Yichuan Cao | Nurphoto | Getty Images

Walmart‘s majority-owned fintech startup OnePay said Monday it was launching a pair of new credit cards for customers of the world’s biggest retailer.

OnePay is partnering with Synchrony, a major behind-the-scenes player in retail cards, which will issue the cards and handle underwriting decisions starting in the fall, the companies said.

OnePay, which was created by Walmart in 2021 with venture firm Ribbit Capital, will handle the customer experience for the card program through its mobile app.

Walmart had leaned on Capital One as the exclusive provider of its credit cards since 2018, but sued the bank in 2023 so that it could exit the relationship years ahead of schedule.

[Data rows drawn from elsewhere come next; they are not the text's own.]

(** * The issue-resolution agent: driver ([agent.py]) and start-up ([main.py])

    A shallow embedding of [ResolveIssueAgent._run_async_impl] and of the
    [.env] loader of [main], with the properties of the specification that
    concern them.

    Python values are modelled by [pyval]; the session state and the process
    environment are finite maps with string keys; the asynchronous generator
    of the driver is a function from the session state to the list of steps
    it performs, the state it leaves and its outcome.

    Scope of the model. The agent runtime is a parameter: a stage is any
    function from the agent and the session state to the events it streams,
    the state it leaves and the exception that ends it, if any. A stage run
    comes to an end (a stage that hangs, hangs the driver and yields no
    envelope), and what it raises is an instance of [Exception], the class
    the driver's handler catches (a cancellation or an interrupt is not one
    and passes through the driver). The values in the session state are
    ones [json.dumps] serialises, so building an envelope does not raise,
    and an envelope is kept as the dictionary that [json.dumps] is given. *)

From Stdlib Require Import Ascii.
From stdpp Require Import gmap strings list fin_maps.

Set Warnings "-register-all".

(** ** Python strings

    A [str] is a [string]; a character is a code point below 256. *)
Module PyStr.

(** [s.startswith(p)] *)
Fixpoint startswith (s p : string) {struct p} : bool :=
  match p, s with
  | EmptyString, _ => true
  | String c p', String d s' => bool_decide (c = d) && startswith s' p'
  | String _ _, EmptyString => false
  end.

(** [sub in s]: [sub] occurs in [s] at some offset. *)
Fixpoint contains (sub s : string) : bool :=
  startswith s sub ||
  match s with
  | EmptyString => false
  | String _ s' => contains sub s'
  end.

(** [c.isspace()] for a code point below 256: the ASCII white space
    (tab, line feed, vertical tab, form feed, carriage return, space), the
    separators 0x1c to 0x1f, NEL (0x85) and the no-break space (0xa0). *)
Definition isspace (c : ascii) : bool :=
  let n := nat_of_ascii c in
  ((9 <=? n)%nat && (n <=? 13)%nat) || ((28 <=? n)%nat && (n <=? 32)%nat)
  || (n =? 133)%nat || (n =? 160)%nat.

(** [s.lstrip()] *)
Fixpoint lstrip (s : string) : string :=
  match s with
  | EmptyString => EmptyString
  | String c s' => if isspace c then lstrip s' else s
  end.

(** [s.rstrip()] *)
Fixpoint rstrip (s : string) : string :=
  match s with
  | EmptyString => EmptyString
  | String c s' =>
      match rstrip s' with
      | EmptyString => if isspace c then EmptyString else String c EmptyString
      | t => String c t
      end
  end.

(** [s.strip()] *)
Definition strip (s : string) : string := rstrip (lstrip s).

(** [s.split(sep, 1)] for a one-character separator: the text before the
    first [sep] and the text after it, or [s] alone when [sep] is absent. *)
Fixpoint split1 (sep : ascii) (s : string) : list string :=
  match s with
  | EmptyString => [EmptyString]
  | String c s' =>
      if bool_decide (c = sep) then [EmptyString; s']
      else match split1 sep s' with
           | [k; v] => [String c k; v]
           | _ => [s]
           end
  end.

End PyStr.

(** [p] is a prefix of [s]; [sub] occurs in [s]. *)
Definition starts_with (p s : string) : Prop := ∃ t, s = p +:+ t.

Definition occurs_in (sub s : string) : Prop := ∃ a b, s = a +:+ sub +:+ b.

(** ** Python values held in the session state

    The values an agent run stores and [json.dumps] serialises: [None],
    booleans, integers, strings, lists and dictionaries with string keys. *)
Inductive pyval : Type :=
| VNone
| VBool (b : bool)
| VInt (n : Z)
| VStr (s : string)
| VList (l : list pyval)
| VDict (d : list (string * pyval)).

(** [bool(v)], the test behind [if not v]. *)
Definition truthy (v : pyval) : bool :=
  match v with
  | VNone => false
  | VBool b => b
  | VInt n => negb (n =? 0)%Z
  | VStr s => negb (bool_decide (s = ""))
  | VList l => match l with [] => false | _ :: _ => true end
  | VDict d => match d with [] => false | _ :: _ => true end
  end.

(** [type(v).__name__] *)
Definition type_name (v : pyval) : string :=
  match v with
  | VNone => "NoneType"
  | VBool _ => "bool"
  | VInt _ => "int"
  | VStr _ => "str"
  | VList _ => "list"
  | VDict _ => "dict"
  end.

(** An instance [e] of [Exception], the class the driver's handler names:
    its class name and [str(e)]. *)
Record Exception : Type := mkException { exc_class : string; exc_str : string }.

(** The error of [v.attr] when [type(v)] has no attribute [attr]. *)
Definition AttributeError (v : pyval) (attr : string) : Exception :=
  mkException "AttributeError"
    ("'" +:+ type_name v +:+ "' object has no attribute '" +:+ attr +:+ "'").

(** ** The driver: [ResolveIssueAgent._run_async_impl] *)
Module Agent.

(** [ctx.session.state] *)
Abbreviation State := (gmap string pyval).

(** [st.get(key)]: the value stored under [key], [None] when there is none. *)
Definition get (st : State) (key : string) : pyval := default VNone (st !! key).

(** The dictionaries [error_response] and [success_response]. *)
Record Response : Type := mkResponse {
  success : bool;
  error : pyval;
  issue_details : pyval;
  analysis : pyval;
  implementation_summary : pyval;
  pull_request : pyval
}.

Section Driver.

(** What the driver takes from the agent runtime and from the [tools]
    package: the tool objects, the events a stage streams, and
    [LlmAgent.run_async]. *)
Context {Tool RtEvent : Type}.
Context (get_bash_tool : list string → nat → list Tool).
Context (grep_get_tools : list Tool).

(** [LlmAgent(name=..., model=..., instruction=..., tools=..., output_key=...)] *)
Record LlmAgent : Type := mkLlmAgent {
  name : string;
  model : string;
  instruction : string;
  tools : list Tool;
  output_key : option string
}.

(** One run of [agent.run_async(ctx)] that comes to an end: the events it
    streamed, the session state it left, and the [Exception] that ended it,
    if one did. *)
Record StageRun : Type := mkStageRun {
  run_events : list RtEvent;
  run_state : State;
  run_raised : option Exception
}.

Context (run_async : LlmAgent → State → StageRun).

(** The steps of the driver that a caller observes, in order: a loop
    [async for event in agent.run_async(ctx): yield event], with the run it
    forwarded, or a [yield] of the driver's own event, whose text is
    [json.dumps] of a response dictionary. *)
Inductive Step : Type :=
| Stage (a : LlmAgent) (r : StageRun)
| Emit (resp : Response).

At the time, Capital One accused Walmart of seeking to end its partnership so that it could move transactions to OnePay.

The Walmart card program had 10 million customers and roughly $8.5 billion in loans outstanding last year, when the partnership with Capital One ended, according to Fitch Ratings.

For Walmart and its fintech firm, the arrangement shows that, in seeking to quickly scale up in financial services, OnePay is opting to partner with established players rather than going it alone.

In March, OnePay announced that it was tapping Swedish fintech firm Klarna to handle buy now, pay later loans at the retailer, even after testing its own installment loan program.

One-stop shop

In its quest to become a one-stop shop for Americans underserved by traditional banks, OnePay has methodically built out its offerings, which now include debit cards, high-yield savings accounts and a digital wallet with peer-to-peer payments.

OnePay is rolling out two options: a general-purpose credit card that can be used anywhere Mastercard is accepted and a store card that will only allow Walmart purchases.

Customers whose credit profiles don’t allow them to qualify for the general-purpose card will be offered the store card, according to a person with knowledge of the program.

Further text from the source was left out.